WÄRMEBEHANDLUNG / Nitrierung / Technologie
Nitrieren
Das Nitrieren gehört unter die Prozesse der chemischen Wärmebehandlung, es handelt sich um die Saturation der Stahloberfläche mit Stickstoff bei einer Temperatur von 480 bis 520oC. Die Härte der Nitrierschicht ist von dem Inhalt der Legierungselemente im Stahl abhängig, welche die harte Nitride bilden (Cr, Al, Mo, V, W). Die Nitrierschicht besteht aus zwei Teilen, auf der Oberfläche ist die Schicht mit einer Dicke von einigen Mikrometer, s.g. weisse Schicht, die aus der intermetallischen Verbindung des Eisens und Stickstoffs gebildet ist.
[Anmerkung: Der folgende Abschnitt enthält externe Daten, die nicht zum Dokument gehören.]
(** * The double pendulum of [final_double_pendulum.ipynb]

    A shallow embedding of the class [DoublePendulum] (cell 7 of the
    notebook): its constructor, the right-hand side [dy_dt] of the equations
    of motion and the driver [solve_ode]; and of the two helpers of the
    plotting cells, [start_stop_indices] and [plot_y_vs_x].

    Modelling conventions.
    - Python floats are idealised as the real numbers of the standard
      library; [np.sin] and [np.cos] are [sin] and [cos], [x**2] is [x ^ 2].
      Where rounding decides a property, the lines concerned are embedded a
      second time over binary64 numbers, under names ending in [64].
    - The instance is a record of its five attributes.  Methods are written
      in state-passing style over that record, so that what a call leaves
      behind in the object is part of its result.
    - Exceptions are explicit: a method returns or raises.
    - [scipy.integrate.solve_ivp] is not part of the notebook.  The one call
      that [solve_ode] makes to it is an event of the program: the request
      that is sent, and a continuation that receives the library's answer. *)

From Stdlib Require Import Reals Lra String List ZArith Bool.
From Stdlib Require Import Lia.
From Stdlib Require Import Floats.PrimFloat.

#[local] Set Warnings "-inexact-float".
Import ListNotations.

Open Scope R_scope.

(** ** Exceptions and outcomes *)

Inductive exn : Type :=
| IndexError                    (* sequence index out of range *)
| ValueError                    (* wrong number of values to unpack *)
| LibraryError (msg : string).  (* anything raised inside the solver library *)

Inductive outcome (A : Type) : Type :=
| Returns (a : A)
| Raises (e : exn).

Arguments Returns {A} a.
Arguments Raises {A} e.

(** ** The instance *)

(** The attributes, in the order in which [__init__] assigns them. *)
Record DoublePendulum : Type := mkDoublePendulum {
  L1 : R;
  L2 : R;
  g : R;
  m1 : R;
  m2 : R
}.

(** A keyword argument with a default value. *)
Definition kwarg (default : R) (given : option R) : R :=
  match given with
  | Some v => v
  | None => default
  end.

(** [DoublePendulum(L1=1., L2=1., m1=1., m2=1., g=1.)]: allocation followed
    by [__init__], which stores every argument in the attribute of the same
    name. *)
Definition __init__ (L1 L2 m1 m2 g : option R) : DoublePendulum :=
  {| L1 := kwarg 1.0 L1;
     L2 := kwarg 1.0 L2;
     g := kwarg 1.0 g;
     m1 := kwarg 1.0 m1;
     m2 := kwarg 1.0 m2 |}.

(** ** Methods: state and exceptions *)

Definition method (A : Type) : Type :=
  DoublePendulum -> outcome A * DoublePendulum.

Definition ret {A : Type} (a : A) : method A :=
  fun self => (Returns a, self).

Definition raise {A : Type} (e : exn) : method A :=
  fun self => (Raises e, self).

Definition bind {A B : Type} (m : method A) (k : A -> method B) : method B :=
  fun self =>
    match m self with
    | (Returns a, self') => k a self'
    | (Raises e, self') => (Raises e, self')
    end.

Declare Scope method_scope.
Delimit Scope method_scope with method.
Bind Scope method_scope with method.

Notation "x <- m ;; k" := (bind m (fun x => k))
  (at level 61, m at next level, right associativity) : method_scope.

(** [self.attr] *)
Definition getattr (attr : DoublePendulum -> R) : method R :=
  fun self => (Returns (attr self), self).

(** [seq[i]] for a constant index [i >= 0]. *)
Definition getitem (seq : list R) (i : nat) : method R :=
  match nth_error seq i with
  | Some x => ret x
  | None => raise IndexError
  end.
Unter diese Schicht befindet sich die Diffussionsschicht, die gemäss der Zeit der Nitrierung in eine Tiefe von einigen Zentel Milimeter reicht.
Technologie der Plasmanitrierung, Plasma (Ionen) nitrieren
Beim Ionennitrieren in der Anlage ION 1200 sind die im Vakuumrezipienten chargierten Teile als die Katode zugeschaltet. Der Rezipient bildet die Anode, wo der reduzierte Druck der verdünnten Gasmischung, gewöhnlich Wasserstoff und Stickstoff gehalten wird. Nach Stromeinschalten mit einer Gleichspannung von 400 bis 1000 V entsteht zwischen der Innenwand des Ofens und der Charge (Katode) ein elektrisches Feld, in dem zum Kriechen der Moleküle des verdünten Gases, zu deren Spaltung und Ionisierung kommt. Die positiven Ionen werden in Richtung zur Katode beschleunigt und die Stösse erwärmen die Charge. Der von den zugeführten Gasen freigegebene atomare Stickstoff diffundiert in die Oberfläche des zu nitrierenden Teils.
Die Anlage PN/70/120-DUO hat unabhängig geheizter Rezipient und Generator mit der pulsierten Spannung, welche die Glimmentladung stabiliisert und die Plasmasteuerung auf der Charge verbessert.
Oxidieren
Am Ende der Plasmanitrierung ist es möglich, ins Prozess die Oberflächenbehandlung Oxidieren im Wasserdampf bei einer Temperatur von 520oC einzuordnen. Dadurch entsteht auf der Oberfläche eine graue rostbeständige Schicht.